G to T transversions are commonly detected DNA base changes associated with reactive oxygen species (ROS) produced during oxidative damage to DNA (Janssen et al. 1993; Shigenaga and Ames 1991; Tchou et al. 1991). G to T Kras mutations appear to correlate with 8-hydroxydeoxyguanine (8-OH-G) adducts that result from oxidative stress (Shigenaga and Ames 1991; Tchou et al. 1991; Kino and Sugiyama 2005). G to T transversions in codon 12 of Kras were also noted previously in lung tumors in mice exposed to various chemicals, such as tobacco-specific nitrosamines, aflatoxin B₁, ethylene oxide, ozone, transplacental azidothymidine, and cumene exposure (Ronai et al. 1993; Sills et al. 1995; Donnelly et al. 1996; Bialkowska et al. 2000; Hong et al. 2008). It is known that some carcinogens such as ethylene oxide, ozone, and cumene induce oxidative stress and DNA adducts resulting in somatic point mutations (Marsden et al. 2009; Van der Zee, Dubbelman, and van Steveninck 1987; Hong et al. 2008).
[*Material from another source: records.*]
Lemma parseFeedMeta_returns (u8 : list byte) (fuel : nat) :
  safe_length u8 -> headers_end_inside u8 ->
  (2 * length u8 + 1 < fuel)%nat ->
  exists meta, parseFeedMeta fuel u8 = Some meta.
Proof.
  intros Hsafe Hhdr Hfuel. unfold parseFeedMeta.
  apply parseFeedMeta_loop_returns; try assumption.
  - apply met_start.
  - constructor. lia.
  - cbn [gap]. lia.
Qed.
(** ** Termination of the decode (C10) *)

(** C10 (code evaluated at the failing input).  On the buffer
    [overlong_header] the decode never returns: whatever number of loop turns
    is allowed, [parseFeedMeta] has not finished.  The declared header length
    converts to [Infinity], so [parseHeaderTimestamp] runs with
    [end = Infinity] and its cursor, fed by reads past the end of the buffer,
    can never reach it. *)
Theorem parseFeedMeta_overlong_header_never_returns :
  forall fuel : nat, parseFeedMeta fuel overlong_header = None.
Proof.
  intros [|fuel]; [reflexivity|].
  assert (E0 : JS.ltb (Fin 0) (u8_length overlong_header) = true)
    by reflexivity.
  assert (E1 : readVarint overlong_header (Fin 0) = mkVarint (Fin 10) (Fin 1))
    by (vm_compute; reflexivity).
  assert (E2 : readVarint overlong_header (Fin 1) = mkVarint PosInf (Fin 148))
    by (vm_compute; reflexivity).
  unfold parseFeedMeta. cbn [parseFeedMeta_loop].
  rewrite E0, E1. cbn [next value].
  change (JS.band (Fin 10) 7 =? 2) with true.
  change (JS.sar (Fin 10) 3 =? 1) with true.
  cbv beta iota. rewrite E2. cbn [next value JS.add].
  unfold parseHeaderTimestamp.
  rewrite parseHeaderTimestamp_loop_stalls; [reflexivity|reflexivity|].
  change (Z.of_nat (length overlong_header)) with 148. lia.
Qed.


(** ** Entity count of a well-formed envelope (C2) *)

Lemma count_entities_cons (f : field) (fs : list field) :
  count_entities (f :: fs)
  = ((if is_entity f then 1 else 0) + count_entities fs)%nat.
Proof. unfold count_entities. cbn [filter]. now destruct (is_entity f). Qed.

Lemma envelope_bytes_cons (f : field) (fs : list field) :
  envelope_bytes (f :: fs) = field_bytes f ++ envelope_bytes fs.
Proof. reflexivity. Qed.

(** Close a case of the proof below: the loop goes on after the record. *)
Local Ltac resume Hcont cnt ts :=
  let ts' := fresh "ts'" in
  let E := fresh "E" in
  destruct (Hcont cnt ts ltac:(lia)) as [ts' E];
  exists ts'; rewrite <- E; do 2 f_equal; lia.

Lemma parseFeedMeta_loop_fields :
  forall (fs : list field) (pre : list byte) (fuel : nat) (cnt : Z)
         (ts : option Number),
    forallb field_ok fs = true ->
    safe_length (pre ++ envelope_bytes fs) ->
    0 <= cnt <= Z.of_nat (length pre) ->
    (length (envelope_bytes fs) + 1 < fuel)%nat ->
    exists ts',
      parseFeedMeta_loop fuel (pre ++ envelope_bytes fs)
        (Fin (Z.of_nat (length pre))) (Fin cnt) ts
      = Some (mkFeedMeta (Fin (cnt + Z.of_nat (count_entities fs))) ts').
Proof.
  induction fs as [|f fs IH]; intros pre fuel cnt ts Hok Hsafe Hcnt Hfuel.
  - destruct fuel as [|fuel]; [lia|]. cbn [parseFeedMeta_loop].
    cbn [envelope_bytes map concat]. rewrite app_nil_r.
    cbn [u8_length JS.ltb]. rewrite Z.ltb_irrefl.
    exists ts. cbn [count_entities filter length]. now rewrite Z.add_0_r.
  - cbn [forallb] in Hok. apply andb_true_iff in Hok as [Hf Hfs].
    rewrite envelope_bytes_cons in *.
    destruct f as [kb lb body]. unfold field_ok in Hf.
    cbn [f_key f_len f_body] in Hf.
    apply andb_true_iff in Hf as [Hf Hpay].
    apply andb_true_iff in Hf as [Hkb Hk32]. apply Z.ltb_lt in Hk32.
    unfold field_wire, field_key in *. cbn [f_key] in *.
    pose proof (varint_value_nonneg kb) as Hk0.
    pose proof (varint_ok_nonempty kb Hkb) as Hkne.
    unfold field_bytes in *. cbn [f_key f_len f_body] in *.
    set (rest := envelope_bytes fs) in *.
    set (u8 := pre ++ (kb ++ lb ++ body) ++ rest) in *.
    pose proof Hsafe as Hlen. unfold safe_length in Hlen.
    assert (Hu8len : length u8
                     = (length pre + length kb + length lb + length body
                        + length rest)%nat).
    { unfold u8. rewrite !length_app. lia. }
    rewrite !length_app in Hfuel.
    destruct fuel as [|fuel]; [lia|]. cbn [parseFeedMeta_loop].
    cbn [u8_length JS.ltb].
    destruct (Z.ltb_spec (Z.of_nat (length pre)) (Z.of_nat (length u8)));
      [|lia].
    (* the tag *)
    assert (Ekey : readVarint u8 (Fin (Z.of_nat (length pre)))
                   = mkVarint (Fin (varint_value kb))
                       (Fin (Z.of_nat (length pre) + Z.of_nat (length kb)))).
    { unfold u8. rewrite <- !app_assoc. rewrite readVarint_app by (assumption || lia).
      rewrite of_Z_small by lia. reflexivity. }
    rewrite Ekey. cbn [next value].
    rewrite band_key by lia.
    rewrite !sar_key_eqb by lia.
    (* what the loop does after this record *)
    assert (Hcont : forall cnt' ts0,
               0 <= cnt' <= Z.of_nat (length pre) + 1 ->
               exists ts',
                 parseFeedMeta_loop fuel u8
                   (Fin (Z.of_nat (length pre) + Z.of_nat (length kb)
                         + Z.of_nat (length lb) + Z.of_nat (length body)))
                   (Fin cnt') ts0
                 = Some (mkFeedMeta
                           (Fin (cnt' + Z.of_nat (count_entities fs))) ts')).
    { intros cnt' ts0 Hc'.
      replace u8 with ((pre ++ kb ++ lb ++ body) ++ rest)
        by (unfold u8; rewrite <- !app_assoc; reflexivity).
      replace (Z.of_nat (length pre) + Z.of_nat (length kb)
               + Z.of_nat (length lb) + Z.of_nat (length body))
        with (Z.of_nat (length (pre ++ kb ++ lb ++ body)))
        by (rewrite !length_app; lia).
      apply IH; try assumption.
      - unfold safe_length. rewrite !length_app in *. lia.
      - rewrite !length_app. lia.
      - lia. }
    rewrite count_entities_cons. unfold is_entity, field_wire, field_no, field_key.
    cbn [f_key].
    set (wt := Z.land (varint_value kb) 7) in *.
    set (fno := Z.shiftr (varint_value kb) 3) in *.
    destruct (Z.eqb_spec wt 2) as [Hwt2|Hwt2].
    + (* length-delimited *)
      rewrite Hwt2 in Hpay. cbn in Hpay.
      apply andb_true_iff in Hpay as [Hlb Hlv]. apply Z.eqb_eq in Hlv.
      assert (Elen : readVarint u8
                       (Fin (Z.of_nat (length pre) + Z.of_nat (length kb)))
                     = mkVarint (Fin (Z.of_nat (length body)))
                         (Fin (Z.of_nat (length pre) + Z.of_nat (length kb)
                               + Z.of_nat (length lb)))).
      { replace u8 with ((pre ++ kb) ++ lb ++ (body ++ rest))
          by (unfold u8; rewrite <- !app_assoc; reflexivity).
        replace (Z.of_nat (length pre) + Z.of_nat (length kb))
          with (Z.of_nat (length (pre ++ kb))) by (rewrite length_app; lia).
        rewrite readVarint_app by (assumption || rewrite length_app; lia).
        rewrite Hlv, of_Z_small by lia. reflexivity. }
      rewrite Elen. cbn [next value]. rewrite add_small by lia.
      cbn [andb].
      destruct (Z.eqb_spec fno 1) as [Hf1|Hf1].
      * (* header *)
        unfold parseHeaderTimestamp.
        destruct (parseHeaderTimestamp_loop_returns u8
                    (Z.of_nat (length pre) + Z.of_nat (length kb)
                     + Z.of_nat (length lb) + Z.of_nat (length body))
                    Hsafe ltac:(lia) fuel
                    (Fin (Z.of_nat (length pre) + Z.of_nat (length kb)
                          + Z.of_nat (length lb))) None) as [r Er].
        { constructor. lia. }
        { cbn [gap]. lia. }
        rewrite Er.
        destruct (Z.eqb_spec fno 2); [lia|].
        cbn [Nat.add]. apply Hcont. lia.
      * destruct (Z.eqb_spec fno 2) as [Hf2|Hf2].
        -- (* entity *)
           rewrite add_small by lia.
           destruct (Hcont (cnt + 1) ts ltac:(lia)) as [ts' Ets'].
           exists ts'. rewrite Ets'. do 3 f_equal. lia.
        -- cbn [Nat.add]. apply Hcont. lia.
    + (* every other wire type: skipField *)
      cbn [andb Nat.add]. unfold skipField.
      destruct (Z.eqb_spec wt 0) as [Hwt0|Hwt0].
      { apply andb_true_iff in Hpay as [Hlb Hbody].
        destruct lb; [|discriminate]. cbn [length] in *.
        assert (Eb : readVarint u8
                       (Fin (Z.of_nat (length pre) + Z.of_nat (length kb)))
                     = mkVarint (JS.of_Z (varint_value body))
                         (Fin (Z.of_nat (length pre) + Z.of_nat (length kb)
                               + Z.of_nat (length body)))).
        { replace u8 with ((pre ++ kb) ++ body ++ rest)
            by (unfold u8; rewrite <- !app_assoc; reflexivity).
          replace (Z.of_nat (length pre) + Z.of_nat (length kb))
            with (Z.of_nat (length (pre ++ kb))) by (rewrite length_app; lia).
          rewrite readVarint_app by (assumption || rewrite length_app; lia).
          reflexivity. }
        rewrite Eb. cbn [next].
        resume Hcont cnt ts. }
      destruct (Z.eqb_spec wt 1) as [Hwt1|Hwt1].
      { apply andb_true_iff in Hpay as [Hlb Hbody]. apply Z.eqb_eq in Hbody.
        destruct lb; [|discriminate]. cbn [length] in *.
        rewrite add_small by lia.
        resume Hcont cnt ts. }
      destruct (Z.eqb_spec wt 2) as [Hwt2'|_]; [lia|].
      destruct (Z.eqb_spec wt 5) as [Hwt5|Hwt5].
      { apply andb_true_iff in Hpay as [Hlb Hbody]. apply Z.eqb_eq in Hbody.
        destruct lb; [|discriminate]. cbn [length] in *.
        rewrite add_small by lia.
        resume Hcont cnt ts. }
      apply andb_true_iff in Hpay as [Hlb Hbody].
      destruct lb; [|discriminate]. destruct body; [|discriminate].
      cbn [length] in *.
      resume Hcont cnt ts.
Qed.

(** C2.  For every well-formed envelope (any sequence of well-formed
    top-level records, of any field numbers and wire types), the decode
    returns, and the entity count it returns is the number of top-level
    length-delimited records with field number 2. *)
Theorem parseFeedMeta_counts_entities (fs : list field) (fuel : nat) :
  forallb field_ok fs = true ->
  safe_length (envelope_bytes fs) ->
  (length (envelope_bytes fs) + 1 < fuel)%nat ->
  exists meta,
    parseFeedMeta fuel (envelope_bytes fs) = Some meta
    /\ entityCount meta = Fin (Z.of_nat (count_entities fs)).
Proof.
  intros Hok Hsafe Hfuel.
  destruct (parseFeedMeta_loop_fields fs [] fuel 0 None Hok Hsafe)
    as [ts' E]; cbn [length]; try lia.
  exists (mkFeedMeta (Fin (Z.of_nat (count_entities fs))) ts').
  split; [exact E|reflexivity].
Qed.

Lemma parseFeedMeta_counts_entities_witness :
  forallb field_ok sample_fields = true
  /\ (length (envelope_bytes sample_fields) + 1 < 40)%nat
  /\ count_entities sample_fields = 2%nat
  /\ exists meta,
       parseFeedMeta 40 (envelope_bytes sample_fields) = Some meta
       /\ entityCount meta = Fin (Z.of_nat (count_entities sample_fields)).
Proof.
  split; [reflexivity|]. split; [cbn; lia|]. split; [reflexivity|].
  apply (parseFeedMeta_counts_entities sample_fields 40).
  - reflexivity.
  - unfold safe_length. cbn. lia.
  - cbn. lia.
Defined.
It is not surprising that these particular codon 12 G to T Kras mutations were seen in lung tumors from CMD-exposed mice, and not in SL tumors, since cobalt can induce hypoxia and upregulate HIF-1α signaling, thereby modulating inflammatory responses and inducing oxidative stress (Simonsen, Harbak, and Bennekou 2012). Inflammation that results from the upregulation of inflammatory target genes and proteins may lead to cancer. Oxidative stress stimulates signaling pathways such as PI3K/AKT or mitogen-activated protein kinase (MAPK) to activate NFkB or AP-1. Oxidatively damaged nucleotide bases in the genome are responsible for mutations that can potentially lead to carcinogenesis (Hazra et al. 2003). Thus, the G to T transversions that were observed in mice primarily within codon 12 of Kras may be attributable to oxidative stress resulting from chronic CMD exposure.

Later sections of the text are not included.